Segment Open
(** A sub-agent reports one launch and one terminal event, and the event
    says what the result says: a completion without an error exactly for a
    result without one, a pause exactly for the pause sentinel, and otherwise a
    failure with the text of the result's error.  There is no error exactly
    when the executor returned a finished result without one, in whose output
    and summary no tool call is printed as text; then output and summary are
    the executor's.  The trajectory is kept on every path but a panic. *)
Theorem RunSubAgent_reports stepID taskDesc ending :
  let '(events, r) := RunSubAgent stepID taskDesc ending in
  events = [SubAgentLaunch stepID taskDesc; completion_of r] /\
  sub_StepID r = stepID /\
  (sub_Error r = None <-> exists er, ending = Returned (Some er) None /\ er_finished er = true /\
     DetectToolCallSyntaxInContent (er_output er) = false /\ DetectToolCallSyntaxInContent (er_summary er) = false) /\
  (forall er err, ending = Returned (Some er) err ->
     sub_Steps r = er_steps er /\
     (sub_Error r = None -> sub_Output r = er_output er /\ sub_Summary r = er_summary er) /\
     (forall e, err = Some e -> sub_Error r = Some e)).
Proof.
  unfold RunSubAgent. destruct ending as [[er|] [e|]|v]; cbn -[String.append DetectToolCallSyntaxInContent].
  - repeat split; naive_solver.
  - destruct (er_finished er) eqn:Ef; cbn -[String.append DetectToolCallSyntaxInContent].
    + destruct (_ || _) eqn:El; cbn -[String.append DetectToolCallSyntaxInContent].
      * repeat split; [done| |naive_solver..]. intros (er' & [= <-] & _ & H1 & H2). by rewrite H1, H2 in El.
      * apply orb_false_iff in El. rewrite Ef. repeat split; naive_solver.
    + repeat split; [done|intros (? & [= <-] & ? & _); congruence|naive_solver..].
  - repeat split; naive_solver.
  - repeat split; naive_solver.
  - repeat split; naive_solver.
Qed.

(** ** [RunSubAgentsParallel] *)

(** Where the goroutine of an agent is: before, in and behind its slot, and
    behind [wg.Done]. *)
Inductive phase := Waiting | Running | Settled | Released | Exited.

#[export] Instance phase_eq_dec : EqDecision phase.
Proof. solve_decision. Defined.

Inductive pool_event := Launched (i : nat) | Finished (i : nat) (r : SubAgentResult).

Record pool := mkPool {
  phases : list phase;
  results : list SubAgentResult;
  log : list pool_event;
}.

Definition holds_slot (p : phase) : nat := match p with Running | Settled => 1 | _ => 0 end.
(** The length of [sem]. *)
Definition held (s : pool) : nat := sum_list_with holds_slot (phases s).

Definition effective_cap (maxConcurrency : Z) (n : nat) : nat :=
  if (maxConcurrency <=? 0) || (Z.of_nat n <? maxConcurrency) then n else Z.to_nat maxConcurrency.

Definition zero_result : SubAgentResult := mkSubResult "" "" None [] "".

Section parallel.
Variable agents : list (string * string). (** step IDs and task descriptions *)
Variable maxConcurrency : Z.

Definition pool_init : pool :=
  mkPool (replicate (length agents) Waiting) (replicate (length agents) zero_result) [].

(** What the channel of an agent delivers, for some end of its run. *)
Definition delivers (i : nat) (r : SubAgentResult) : Prop :=
  exists stepID desc ending, agents !! i = Some (stepID, desc) /\ r = snd (RunSubAgent stepID desc ending).

Inductive pool_step : pool -> pool -> Prop :=
| P_acquire i s : phases s !! i = Some Waiting -> (held s < effective_cap maxConcurrency (length agents))%nat ->
    pool_step s (mkPool (<[i := Running]> (phases s)) (results s) (log s ++ [Launched i]))
| P_settle i r s : phases s !! i = Some Running -> delivers i r ->
    pool_step s (mkPool (<[i := Settled]> (phases s)) (<[i := r]> (results s)) (log s ++ [Finished i r]))
| P_release i s : phases s !! i = Some Settled ->
    pool_step s (mkPool (<[i := Released]> (phases s)) (results s) (log s))
| P_exit i s : phases s !! i = Some Released ->
    pool_step s (mkPool (<[i := Exited]> (phases s)) (results s) (log s)).

(** [wg.Wait] returns. *)
Definition joined (s : pool) : Prop := forall p, p ∈ phases s -> p = Exited.

Definition rank (p : phase) : nat :=
  match p with Waiting => 4 | Running => 3 | Settled => 2 | Released => 1 | Exited => 0 end.
Definition steps_left (s : pool) : nat := sum_list_with rank (phases s).

Lemma sum_insert (f : phase -> nat) l i x y :
  l !! i = Some x -> (sum_list_with f (<[i := y]> l) + f x = sum_list_with f l + f y)%nat.
Proof.
  revert i. induction l as [|z l IH]; intros [|i]; simpl; try done.
  - intros [= ->]. lia.
  - intros Hi. specialize (IH i Hi). lia.
Qed.

(** One agent's view of the pool. *)
Definition agent_ok (s : pool) (i : nat) (p : phase) : Prop :=
  match p with
  | Waiting => Launched i ∉ log s /\ forall r, Finished i r ∉ log s
  | Running => Launched i ∈ log s /\ forall r, Finished i r ∉ log s
  | _ => Launched i ∈ log s /\ exists r, delivers i r /\ results s !! i = Some r /\
           forall r', Finished i r' ∈ log s <-> r' = r
  end.

Definition launches (l : list pool_event) : list nat :=
  omap (fun e => match e with Launched i => Some i | _ => None end) l.

Record pool_inv (s : pool) : Prop := {
  pi_phases : length (phases s) = length agents;
  pi_results : length (results s) = length agents;
  pi_cap : (held s <= effective_cap maxConcurrency (length agents))%nat;
  pi_agents : forall i p, phases s !! i = Some p -> agent_ok s i p;
  pi_once : NoDup (launches (log s));
}.

Lemma elem_of_launches i l : i ∈ launches l <-> Launched i ∈ l.
Proof.
  unfold launches. rewrite list_elem_of_omap. split; [intros ([] & ? & ?); by simplify_eq|eauto].
Qed.

Lemma held_step s s' : pool_step s s' -> (held s <= effective_cap maxConcurrency (length agents))%nat ->
  (held s' <= effective_cap maxConcurrency (length agents))%nat.
Proof.
  destruct 1 as [i s Hi|i r s Hi|i s Hi|i s Hi]; unfold held in *; simpl; intros;
    match goal with |- context [<[i := ?y]> _] => pose proof (sum_insert holds_slot _ i _ y Hi) as E end;
    simpl in E; lia.
Qed.

(** A step of one agent leaves the others as they were. *)
Lemma agent_frame s s' l i j p :
  i <> j -> results s' !! j = results s !! j -> log s' = log s ++ l ->
  Forall (fun e => e = Launched i \/ exists r, e = Finished i r) l ->
  agent_ok s j p -> agent_ok s' j p.
Proof.
  intros Hij Hr Hlog Hl. unfold agent_ok. rewrite Hr, Hlog.
  assert (Hno : forall e, e ∈ l -> e <> Launched j /\ forall r, e <> Finished j r).
  { intros e He. eapply Forall_forall in Hl; [|exact He]. destruct Hl as [->|[? ->]]; split; congruence. }
  assert (HL : Launched j ∈ log s ++ l <-> Launched j ∈ log s).
  { rewrite elem_of_app. split; [|auto]. intros [?|Hj]; [done|]. by destruct (Hno _ Hj). }
  assert (HF : forall r, Finished j r ∈ log s ++ l <-> Finished j r ∈ log s).
  { intros r. rewrite elem_of_app. split; [|auto]. intros [?|Hj]; [done|]. destruct (Hno _ Hj) as [_ HN]. by destruct (HN r). }
  destruct p; (intros [HLs H]; split; [by rewrite HL|]);
    first [intros r; rewrite HF; apply H
          |destruct H as (r & Hd & Hres & H); exists r; split_and!; [done..|intros r'; rewrite HF; apply H]].
Qed.

(** The agent a step is about, the step's log entries, and the agent after it. *)
Lemma step_local s s' : pool_step s s' -> pool_inv s ->
  exists i p l, phases s' = <[i := p]> (phases s) /\ log s' = log s ++ l /\
    Forall (fun e => e = Launched i \/ exists r, e = Finished i r) l /\ is_Some (phases s !! i) /\
    (forall j, i <> j -> results s' !! j = results s !! j) /\ length (results s') = length (results s) /\
    agent_ok s' i p /\ NoDup (launches (log s')).
Proof.
  intros Hs [Hlp Hlr _ Ha Hn]. destruct Hs as [i s Hi _|i r s Hi Hd|i s Hi|i s Hi];
    specialize (Ha i _ Hi); simpl in Ha; destruct Ha as [HL HF].
  - exists i, Running, [Launched i]. simpl. split_and!; try done; [apply Forall_singleton; by left| | |].
    + set_solver.
    + intros r. rewrite elem_of_app, list_elem_of_singleton. intros [?|?]; [by eapply HF|done].
    + unfold launches. rewrite omap_app. apply NoDup_app. repeat split; [done| |repeat constructor; set_solver].
      intros j Hj Hj'. csimpl in Hj'. apply list_elem_of_singleton in Hj' as ->. by apply elem_of_launches in Hj.
  - exists i, Settled, [Finished i r]. simpl. split_and!; try done; [apply Forall_singleton; eauto| | | | |].
    + intros j Hij. by rewrite list_lookup_insert_ne.
    + by rewrite length_insert.
    + set_solver.
    + exists r. split; [done|]. split.
      * apply list_lookup_insert_eq. rewrite Hlr, <- Hlp. by eapply lookup_lt_Some.
      * intros r'. rewrite elem_of_app, list_elem_of_singleton. split; [intros [?|?]; [by destruct (HF r')|congruence]|].
        intros ->. by right.
    + unfold launches. rewrite omap_app. by rewrite app_nil_r.
  - exists i, Released, []. simpl. rewrite app_nil_r. split_and!; eauto.
  - exists i, Exited, []. simpl. rewrite app_nil_r. split_and!; eauto.
Qed.

Lemma pool_step_inv s s' : pool_step s s' -> pool_inv s -> pool_inv s'.
Proof.
  intros Hs HI. destruct (step_local _ _ Hs HI) as (i & p & l & Hp & Hlog & Hl & Hi & Hr & Hlen & Hok & Hn).
  destruct HI as [Hlp Hlr Hc Ha _]. split; [by rewrite Hp, length_insert|congruence|by eapply held_step| |done].
  intros j q. rewrite Hp. destruct (decide (i = j)) as [<-|Hij].
  - rewrite list_lookup_insert_eq by (by apply lookup_lt_is_Some). by intros [= <-].
  - rewrite list_lookup_insert_ne by done. intros Hq. exact (agent_frame s s' l i j q Hij (Hr _ Hij) Hlog Hl (Ha _ _ Hq)).
Qed.

Lemma sum_replicate_zero (f : phase -> nat) p n : sum_list_with f (replicate n p) = (n * f p)%nat.
Proof. induction n; simpl; lia. Qed.

Lemma pool_init_inv : pool_inv pool_init.
Proof.
  split; simpl; rewrite ?length_replicate; try done; [| |constructor].
  - unfold held. simpl. rewrite sum_replicate_zero. simpl. lia.
  - intros i p Hi. apply lookup_replicate in Hi as [-> _]. split; [set_solver|intros ?; set_solver].
Qed.

Lemma pool_reach_inv s : rtc pool_step pool_init s -> pool_inv s.
Proof.
  intros H. remember pool_init as s0 eqn:E. assert (HI : pool_inv s0) by (subst; apply pool_init_inv). clear E.
  induction H; [done|]. eauto using pool_step_inv.
Qed.

(** A pool that is not joined can move. *)
Lemma pool_moves s : pool_inv s -> ~ joined s -> exists s', pool_step s s'.
Proof.
  intros HI Hj.
  destruct (decide (Exists (fun p => p <> Waiting /\ p <> Exited) (phases s))) as [He|He].
  - apply Exists_exists in He as (p & Hp & Hw & Hx). apply list_elem_of_lookup_1 in Hp as [i Hi].
    destruct p; try done; [|eexists; by eapply P_release|eexists; by eapply P_exit].
    assert (is_Some (agents !! i)) as [[id desc] Ha].
    { apply lookup_lt_is_Some. rewrite <- (pi_phases _ HI). by eapply lookup_lt_Some. }
    eexists. eapply (P_settle i _ s Hi). exists id, desc, (Panicked ""). done.
  - assert (held s = 0%nat /\ exists i, phases s !! i = Some Waiting) as [Hz [i Hi]].
    { unfold joined in Hj. unfold held. clear HI. revert Hj He. generalize (phases s). intros l Hj He.
      rewrite <- Forall_Exists_neg in He. split.
      - clear Hj. induction He as [|p l Hp _ IH]; simpl; [done|]. rewrite IH. destruct p; simpl; try done; destruct Hp; done.
      - induction He as [|p l Hp _ IH]; [destruct Hj; intros ? Hx; by apply not_elem_of_nil in Hx|].
        destruct p; try (destruct Hp; done); [by exists 0%nat|].
        destruct IH as [i Hi]; [|by exists (S i)]. intros Hall. apply Hj. intros q Hq.
        apply elem_of_cons in Hq as [->|?]; auto. }
    eexists. apply (P_acquire i s Hi). rewrite Hz. apply lookup_lt_Some in Hi. rewrite (pi_phases _ HI) in Hi.
    unfold effective_cap. destruct (_ || _) eqn:E; [lia|]. boolean. lia.
Qed.

Lemma step_decreases s s' : pool_step s s' -> S (steps_left s') = steps_left s.
Proof.
  destruct 1 as [i s Hi|i r s Hi|i s Hi|i s Hi]; unfold steps_left; simpl;
    match goal with |- context [<[i := ?y]> _] => pose proof (sum_insert rank _ i _ y Hi) as E end; simpl in E; lia.
Qed.
End parallel.

(** Under every interleaving of its goroutines a parallel run keeps at most
    the capped number of sub-agents between launch and release, launches none
    twice, and delivers the results in input order: when all have exited, the
    result at each index is the one that agent's channel delivered, and no
    other was. *)
Theorem parallel_results agents maxConcurrency s :
  rtc (pool_step agents maxConcurrency) (pool_init agents) s ->
  (held s <= effective_cap maxConcurrency (length agents))%nat /\
  NoDup (launches (log s)) /\
  (joined s -> length (results s) = length agents /\
     forall i, (i < length agents)%nat -> Launched i ∈ log s /\
       exists r, delivers agents i r /\ results s !! i = Some r /\ forall r', Finished i r' ∈ log s <-> r' = r).
Proof.
  intros Hr. destruct (pool_reach_inv _ _ _ Hr) as [Hp Hlr Hc Ha Hn]. split; [done|]. split; [done|].
  intros Hj. split; [done|]. intros i Hi. rewrite <- Hp in Hi.
  apply lookup_lt_is_Some in Hi as [p Hi]. pose proof (Ha _ _ Hi) as Hok.
  rewrite (Hj p) in Hok by by eapply list_elem_of_lookup_2. done.
Qed.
Segment Closed
Required action: Starting at the first line of the data above, retype each line exactly until you reach the line containing "result without one, a", and include that line too.

Answer section:
(** A sub-agent reports one launch and one terminal event, and the event
    says what the result says: a completion without an error exactly for a
    result without one, a pause exactly for the pause sentinel, and otherwise a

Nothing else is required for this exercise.